2006-09-30 15:16:52 | 第五章 きまぐれは気のせい
 ちょっとした空き地の前を通ると、せいあが空き地の中を指差して声をあげた。
「あっ、あたしあれやりたい」
「えー、あれやんのー」 
 思わず不満げな声が出た。
 毎年同じ、この場所でやっているダイスゲームである。2つのサイコロを同時に振って、出た目の数の合計分だけ、台に書かれた数字の上に(台に、格子状に区切ったマスが9つ書かれていて、左上のマスから順に、1~9の数字が1つずつ割り振ってある)、ボール紙を置いて数字を隠す。例えば合計が5だったら『5』のマスに1つだけボール紙を置いてもいいし、2つのサイコロのそれぞれの目の数に関係なく、『1』と『4』、『2』と『3』という風に2つの数字の上にボール紙を置いてもいい。合計が例えば『12』なら、同じように『8』と『4』とか、または『3』と『4』と『5』と、3つの数字の上にボール紙を置くこともできる。基本的に3回までサイコロを振ることができて、ゾロ目が出たら、ボール紙を置けるだけでなく、サイコロを振れる回数が1回増える。そうして隠れた数字のラインが、ビンゴみたいに1本揃ったら缶ジュースが1本もらえ、揃うラインの数が多いほど、もらえるジュースの数も増えていく。もし9つのマス全てにボール紙を置くことができたら、2リットル入りのペットボトルのジュースがもらえる。一度置いた数字には、もう一度ボール紙を置くことができないので、全てのマスにボール紙を置けるか、ボール紙をどこにも置けなくなった時点でゲーム終了。
 と、まあルールは大体こんな感じなんだけど。
 …おれは射的とは逆に、こーゆーの苦手。一種の博打みたいなもんだし、頭も使うし。本格的なギャンブルだって、弱っちぃからたまにしかやんないのに。

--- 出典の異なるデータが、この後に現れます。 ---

(* ===== verification/Accounts.v ===== *)
(** * Accounting for connections

    Every session that anything in the server refers to has been accepted, so a
    disconnect always finds its session in the registry, and the number of
    connections the server reports is the number of registered sessions.  The
    relation [acct] collects what every action of the server keeps. *)
From S2P Require Import Prelude Bytes Platform ObjectPool Packet RecvBuffer Protobuf PbRuntimeDemo PacketPb Session PacketTraits JobQueue Config AuthService GameRoom PacketManager SessionManager RoomManager Logic TrafficPolicy ServerCore ServerConn ServerSafety.
Local Open Scope Z_scope.

Section accounts.
Context `{Platform, PbRuntime}.
Implicit Types (w : World) (s t k : nat) (v : Server).

(** A session whose connection is over, or that is registered under its id. *)
Definition accepted s w : Prop :=
  IsDisconnected s (net w) = true
  ∨ SessionManager.Find (m_sessionId (sess s (net w))) (smgr w) = Some s.

(** Disconnected, and still registered. *)
Definition zombie s w : Prop :=
  IsDisconnected s (net w) = true
  ∧ SessionManager.Find (m_sessionId (sess s (net w))) (smgr w) = Some s.

(** [currentConnections] is the number of registered sessions, up to [d]. *)
Definition counted (d : Z) w : Prop :=
  currentConnections (stats (net w)) = u64 (Z.of_nat (Count (smgr w)) + d).

(** The accepted ones among the first [k] sessions. *)
Definition acc k w s : Prop := (s < k)%nat ∧ accepted s w.

(** What every action keeps, with [k] sessions: accepted sessions stay accepted,
    zombies stay zombies, contexts in flight are not touched, and nothing refers
    to a session that is not accepted. *)
Record tracks k w w' : Prop := {
  tr_accepted : ∀ s, acc k w s → acc k w' s;
  tr_zombie : ∀ s, (s < k)%nat → zombie s w → zombie s w';
  tr_kept : ∀ a, a ∈ inflight (net w) → a ∈ inflight (net w') ∧ ctx_at a (net w') = ctx_at a (net w);
  tr_refs : refs (acc k w) w → refs (acc k w') w' }.

(** What becomes of the sockets: sessions leave the registry without one, none
    is entered, and the sockets lost are closed. *)
Record settled k w w' : Prop := {
  se_id : ∀ s, (s < k)%nat → m_sessionId (sess s (net w')) = m_sessionId (sess s (net w));
  se_back : ∀ id s, (s < k)%nat →
    SessionManager.Find id (smgr w') = Some s → SessionManager.Find id (smgr w) = Some s;
  se_gone : ∀ id s, (s < k)%nat → SessionManager.Find id (smgr w) = Some s →
    SessionManager.Find id (smgr w') = Some s ∨ m_sock (sess s (net w')) = None;
  se_closes : closes (λ s, (s < k)%nat) (acc k w) (net w) (net w') }.

Lemma settled_trans k w1 w2 w3 : settled k w1 w2 → settled k w2 w3 → settled k w1 w3.
Proof.
  intros [A1 A2 A3 A4] [B1 B2 B3 B4]. split; [|by eauto| |].
  - intros s Hs. by rewrite B1, A1.
  - intros id s Hs Hf. destruct (A3 id s Hs Hf) as [H2|H2]; [by apply B3|right].
    destruct B4 as [l [_ _ _ Hsock _]]. rewrite Hsock by done. by case_decide.
  - apply (closes_trans_weak _ _ (acc k w2) _ (net w2)); [|done|done].
    intros s Hs [_ [Hd|Hf]] Hn; [congruence|]. split; [done|right]. rewrite <- A1 by done. by apply A2.
Qed.

(** What every action but an accept keeps. *)
Record acct k w w' : Prop := {
  ac_tracks : tracks k w w';
  ac_count : ∀ d, counted d w → counted d w';
  ac_settled : refs (acc k w) w → settled k w w' }.

#[export] Instance tracks_preorder k : PreOrder (tracks k).
Proof.
  split; [by intros w; split; auto|]. intros w1 w2 w3 [A1 A2 A3 A4] [B1 B2 B3 B4].
  split; auto. intros a Ha. destruct (A3 a Ha) as [Ha' <-]. auto.
Qed.

#[export] Instance acct_preorder k : PreOrder (acct k).
Proof.
  split.
  - intros w. split; [done|done|]. intros _. split; auto. done.
  - intros w1 w2 w3 [A1 A2 A3] [B1 B2 B3]. split; [by etrans|auto|].
    intros Hr. eapply settled_trans; [by apply A3|]. by apply B3, (tr_refs _ _ _ A1).
Qed.

Lemma ac_accepted k w w' s : acct k w w' → acc k w s → acc k w' s.
Proof. intros [[Ha _ _ _] _ _]. apply Ha. Qed.

Lemma room_refs_mono (P Q : nat → Prop) g : (∀ s, P s → Q s) → room_refs P g → room_refs Q g.
Proof. intros HPQ [H1 H2]. split; eauto. Qed.

Lemma refs_mono (P Q : nat → Prop) w : (∀ s, P s → Q s) → refs P w → refs Q w.
Proof.
  intros HPQ [H1 H2 H3 H4]. split; eauto.
  - intros r g Hg. eapply room_refs_mono; [done|]. by eapply H1.
  - intros a Ha. destruct (H4 a Ha) as (s & Hs & E). eauto.
Qed.

(** An action that leaves the registry and the ids of sessions alone. *)
Lemma tracks_frame k w w' :
  (∀ s, (s < k)%nat → m_sessionId (sess s (net w')) = m_sessionId (sess s (net w))) →
  (∀ s, (s < k)%nat → IsDisconnected s (net w) = true → IsDisconnected s (net w') = true) →
  smgr w' = smgr w →
  (∀ a, a ∈ inflight (net w) → a ∈ inflight (net w') ∧ ctx_at a (net w') = ctx_at a (net w)) →
  (refs (acc k w) w → refs (acc k w) w') → tracks k w w'.
Proof.
  intros Hid Hd Hm Hkept HR.
  assert (Hacc : ∀ s, acc k w s → acc k w' s).
  { intros s [Hk [Hs|Hs]]; (split; [done|]); [left; auto|right]. by rewrite Hid, Hm. }
  split; [done| |done|].
  - intros s Hk [Hz1 Hz2]. split; [auto|]. by rewrite Hid, Hm.
  - intros Hr. apply (refs_mono (acc k w)); [exact Hacc|]. auto.
Qed.

Lemma counted_frame d w w' :
  smgr w' = smgr w →
  currentConnections (stats (net w')) = currentConnections (stats (net w)) →
  counted d w → counted d w'.
Proof. unfold counted. by intros -> ->. Qed.

Lemma acct_frame k w w' :
  (∀ s, (s < k)%nat → m_sessionId (sess s (net w')) = m_sessionId (sess s (net w))) →
  (∀ s, (s < k)%nat → IsDisconnected s (net w) = true → IsDisconnected s (net w') = true) →
  smgr w' = smgr w →
  currentConnections (stats (net w')) = currentConnections (stats (net w)) →
  (∀ a, a ∈ inflight (net w) → a ∈ inflight (net w') ∧ ctx_at a (net w') = ctx_at a (net w)) →
  (refs (acc k w) w → closes (λ s, (s < k)%nat) (acc k w) (net w) (net w')) →
  (refs (acc k w) w → refs (acc k w) w') → acct k w w'.
Proof.
  intros Hid Hd Hm Hc Hkept Hcl HR. split.
  - by apply tracks_frame.
  - intros d. by apply counted_frame.
  - intros Hr. split; [done|by rewrite Hm|rewrite Hm; by left|by apply Hcl].
Qed.

(** A step of the world as a whole closes sockets of accepted sessions. *)
Lemma posts_below k w n' :
  posts (acc k w) (net w) n' → closes (λ s, (s < k)%nat) (acc k w) (net w) n'.
Proof. intros Hp. eapply closes_mono, po_closes, Hp; [done|done|]. by intros s []. Qed.
(** The end of a tick: slots older than the window are dropped (at [t1]), a
    result on display for more than five seconds gives way to an empty lobby (at
    [t2]), and unless a result is on display the moves are sent. *)
Definition spec_end (window t1 t2 : Z) (r : Room) : Room :=
  let sl := filter (λ p, t1 - p.2 ≤ window) (slots r) in
  match phase r with
  | Result t =>
      mkRoom (members r) (if decide (t2 - t > 5000) then Lobby ∅ else Result t) (moves r) sl
        (empty_since r)
  | p => mkRoom (members r) p ∅ sl (empty_since r)
  end.

(** A tick that starts at [t] and is over by [t']. *)
Inductive spec_tick (window : Z) : list RoomJob → Z → Room → Room → Z → Prop :=
  | tick_job j js t t1 t2 r r' t' :
      t ≤ t1 ≤ t2 →
      spec_tick window js t2 (spec_job t1 t2 j r) r' t' →
      spec_tick window (j :: js) t r r' t'
  | tick_end t t1 t2 r t' :
      t ≤ t1 ≤ t2 → t2 ≤ t' →
      spec_tick window [] t r (spec_end window t1 t2 r) t'.
End spec.

(** ** The abstraction *)

Definition abs_phase (g : GameRoom) : Phase :=
  match m_state g with
  | WAITING => Lobby (list_to_set (m_readyPlayers g))
  | IN_GAME => Playing
  | FINISHED => Result (m_finishedAt g)
  end.

Definition abs (g : GameRoom) : Room :=
  mkRoom (list_to_set (m_members g)) (abs_phase g) (list_to_map (m_pendingMoves g))
    (list_to_map (m_pendingReconnects g)) (mark (m_emptySinceMs g)).

(** *** Containers *)

Section containers.
Context `{Platform}.

Lemma set_us_insert `{Countable A} (x : A) l :
  list_to_set (us_insert x l) =@{gset A} {[x]} ∪ list_to_set l.
Proof. apply set_eq. intros y. rewrite elem_of_union, !elem_of_list_to_set, elem_of_us_insert. set_solver. Qed.

Lemma set_us_erase `{Countable A} (x : A) l :
  list_to_set (us_erase x l) =@{gset A} list_to_set l ∖ {[x]}.
Proof. apply set_eq. intros y. rewrite elem_of_difference, !elem_of_list_to_set, elem_of_us_erase. set_solver. Qed.

Lemma set_us_toggle (a : string) l :
  list_to_set (if us_count a l then us_erase a l else us_insert a l) = toggle a (list_to_set l).
Proof.
  unfold us_count, toggle. case_bool_decide as Ha.
  - rewrite decide_True by (by apply elem_of_list_to_set). apply set_us_erase.
  - rewrite decide_False by (by rewrite elem_of_list_to_set). apply set_us_insert.
Qed.

Lemma set_nil `{Countable A} (l : list A) : list_to_set l =@{gset A} ∅ ↔ l = [].
Proof.
  split; [|by intros ->]. intros E. destruct l as [|x l]; [done|].
  assert (Hx : x ∈@{gset A} ∅) by (rewrite <- E; set_solver). set_solver.
Qed.

Lemma map_um_find `{Countable K} {V} (l : list (K * V)) k :
  (list_to_map l : gmap K V) !! k = um_find k l.
Proof.
  induction l as [|[k' v] l IH]; simpl; [done|]. case_decide as Hk; subst.
  - apply lookup_insert_eq.
  - by rewrite lookup_insert_ne.
Qed.

Lemma map_um_erase `{Countable K} {V} (l : list (K * V)) k :
  list_to_map (um_erase k l) =@{gmap K V} delete k (list_to_map l).
Proof.
  apply map_eq. intros i. rewrite map_um_find, um_find_erase, <- map_um_find. case_decide; subst.
  - by rewrite lookup_delete_eq.
  - by rewrite lookup_delete_ne.
Qed.

Lemma map_um_set `{Countable K} {V} (l : list (K * V)) k v :
  NoDup (um_keys l) → list_to_map (um_set k v l) =@{gmap K V} <[k := v]> (list_to_map l).
Proof.
  intros Hl. apply map_eq. intros i. rewrite map_um_find, um_find_set by done.
  rewrite <- map_um_find. case_decide; subst.
  - by rewrite lookup_insert_eq.
  - by rewrite lookup_insert_ne.
Qed.

Lemma map_um_filter `{Countable K} {V} (P : K * V → Prop) `{∀ p, Decision (P p)} l :
  NoDup (um_keys l) →
  list_to_map (filter P l) =@{gmap K V} filter P (list_to_map l).
Proof.
  intros Hl. induction l as [|[k v] l IH]; [done|]. apply NoDup_cons in Hl as [Hk Hl].
  simpl. rewrite filter_cons, map_filter_insert. case_decide; simpl; rewrite IH by done; [done|].
  rewrite delete_id; [done|]. rewrite map_um_find. by apply um_find_None.
Qed.
End containers.

(** ** The refinement *)

Section refinement.
Context `{Platform, PbRuntime}.
Implicit Types (g : GameRoom) (n : Net).

Lemma abs_new name max : abs (GameRoom_new name max) = Room_new.
Proof. done. Qed.

Lemma abs_size g : room_wf g → size (members (abs g)) = length (m_members g).
Proof. intros Hg. apply (size_list_to_set (C := gset nat)), Hg. Qed.

Lemma abs_join s g :
  abs (set_emptySince 0 (set_members (us_insert s (m_members g)) g)) = spec_join s (abs g).
Proof. unfold abs, spec_join. simpl. by rewrite set_us_insert. Qed.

 一回だけ渋々やってみたら、案の定1本もジュースがとれなかった。逆に彼女は、さすがというか、やっぱりね、というか、一回で見事、2リットルのペットボトルをゲットした。しかし、
「重っ。どーすんの、これ」
 まさに持って帰るの、めんどー。
「武蔵、飲んでよ」 
 せいあは、まるでそれが当たり前のことであるかのような口調と表情で言い放った。
「はぁ?ここで?」
 素っ頓狂な声を出すと、彼女は表情を変えずにうなずいた。 
 マジかよ、と思いつつペットボトルのふたを開け、一気に上を向いて飲みはじめた。
 喉が鳴る。ダイスゲームの兄ちゃんや周りにいた客たちが、「一気、一気」と、おもしろそうにあおる。 
 なんとか一気に飲み干すと、オーーーッという歓声と拍手が沸きおこった。
 おれはその歓声を得意げに「どーも、どーも」と手で制しながら、ゲフーーッ。
 …やっぱ、コーラの一気飲みはキツイわ。

 かき氷をシャクシャクいわせながら食べる。
「やっぱ、かき氷はイチゴに限るね」 
 と、おれがしたり顔で物申すと、傍らの彼女は、
「いや、レモンでしょ」 
 と、あっさり否定して、自分のかき氷を口に運ぶ。
 おれはかき氷の中じゃ、イチゴがいっとう好き。ミルクをかけるのは嫌だけど。幼い頃、一回、かき氷屋の全てのシロップを一度にかけてもらったことがあるけど、おれはあの味、嫌いだったな。イチゴレモンメロン抹茶ブルーハワイ味。って、そのまんま。さらにそこに、ミルクもかけたチャレンジャー。ミルクイチゴメロンレモン…いや、もういいや。